She had known Jack Lawson ever since their early schooldays together and had wanted him almost as long. He’d always seemed to favour the more feminine sort of girl, the kind who wore broad satin ribbons and didn’t spend all their time climbing trees and damming up becks. He had never shown any interest in Meg Turner with her scruffy pigtails and scraped knees.
She hadn’t seen him for some time after they left school. She’d heard he’d gone off to work in Preston for a while, on the docks. And then last backend at a shepherds meet, there he was, more handsome than ever with the same old wickedly teasing smile.
Since then she had come across him surprisingly often on the lanes and fields about her home when she was out walking. Though his father’s land adjoined theirs, the houses themselves were a good mile apart. For a long time she had struggled hard not to read anything into these accidental meetings.
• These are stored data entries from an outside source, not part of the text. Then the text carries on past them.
Lemma watch_skip_verified_witness :
  let s := demo_watch_run demo_cycle in
  exists w t1 t2 t3, ws_watches s !! watch_key demo_canonicalize (demo_args "/r") = Some w /\
    ws_trace s = t1 ++ ERan (watch_key demo_canonicalize (demo_args "/r")) (hashes w)
                   :: t2 ++ ESucceeded (key_cache_file (watch_key demo_canonicalize (demo_args "/r"))) :: t3 /\
    forall rel t, w_files w !! rel = Some t -> exists e, ws_fs s !! np_join (w_root w) rel = Some e /\
      (unchanged t (observation_of e) = true \/ t_hash_hex t = to_hex (hash_bytes (B3 := toy_blake3) (d_content e))).
Proof.
  apply (watch_skip_verified (B3 := toy_blake3) demo_canonicalize demo_scan_root demo_watch_fs demo_cycle (demo_args "/r") r_skip).
  - vm_compute. reflexivity.
  - reflexivity.
Defined.

Lemma verified_change_dropped_witness :
  let a := demo_args "/r" in
  let w := mkWatch {["f" := mkTracked (observation_of (demo_entry 5 "A")) (to_hex (hash_bytes (B3 := toy_blake3) "A"))]}
             false ∅ 0 0 "success" "two-layer" "/r" in
  let batch := changed_meta (B3 := toy_blake3) demo_canonicalize {["/r/f" := demo_entry 6 "A"]} "/r/f" in
  let fs2 : Fs := {["/r/f" := demo_entry 7 "B"]} in
  let '(collected, ws) := check_from (B3 := toy_blake3) demo_canonicalize demo_scan_root 3 fs2 a PStart
                            {[watch_key demo_canonicalize a := w]} in
  let ws := apply_batch [batch] [] ws in
  collected = PCollected (w_files w) [UContentChanged "f" (observation_of (demo_entry 7 "B")) (to_hex (hash_bytes (B3 := toy_blake3) "B"))] /\
  (check_phase (B3 := toy_blake3) demo_canonicalize demo_scan_root fs2 a collected ws).1 = PDone r_skip.
Proof.
  apply (verified_change_dropped (B3 := toy_blake3) demo_canonicalize demo_scan_root (demo_args "/r")
    (mkWatch {["f" := mkTracked (observation_of (demo_entry 5 "A")) (to_hex (hash_bytes (B3 := toy_blake3) "A"))]}
             false ∅ 0 0 "success" "two-layer" "/r") "/r/f" "f"
    (mkTracked (observation_of (demo_entry 5 "A")) (to_hex (hash_bytes (B3 := toy_blake3) "A")))
    {["/r/f" := demo_entry 6 "A"]} {["/r/f" := demo_entry 7 "B"]} (demo_entry 6 "A") (demo_entry 7 "B"));
    first [reflexivity | vm_compute; discriminate].
Defined.

(** Two roots with one cache file: success is reported once, and the root it is taken for skips, also if the
    client had run the other one. *)
Example success_of_another_root :
  let s := demo_watch_run [WCheck (demo_args "/r"); WCheck (demo_args "/s"); WSuccess "/cache"] in
  exists root, root ∈ ["/r"; "/s"] /\ (demo_check s (demo_args root)).1 = PDone r_skip.
Proof. cbn zeta. first [exists "/r"; split; [set_solver|vm_compute; reflexivity] | exists "/s"; split; [set_solver|vm_compute; reflexivity]]. Qed.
Now hope rose hot and piercingly sweet in her breast.
They swayed together to the rhythm of the music. It was a Bing Crosby number, When the blue of the Night, and Jack crooned it softly against her ear, making little b-b-boom noises in imitation of the singer’s style. The warmth of his breath tickled her lobes, making her shiver with a new awareness.
‘Been on any interesting walks lately?’ he asked, his voice no more than a velvet purr.
‘Some. How about you?’
He grinned and pulled her away from him so he could look down into her face. ‘Tend to leave the walking to the dogs, but maybe I should take it up again. Where do you go to get away from that lout of a brother of yours? Wouldn’t care to cross him on a dark night.’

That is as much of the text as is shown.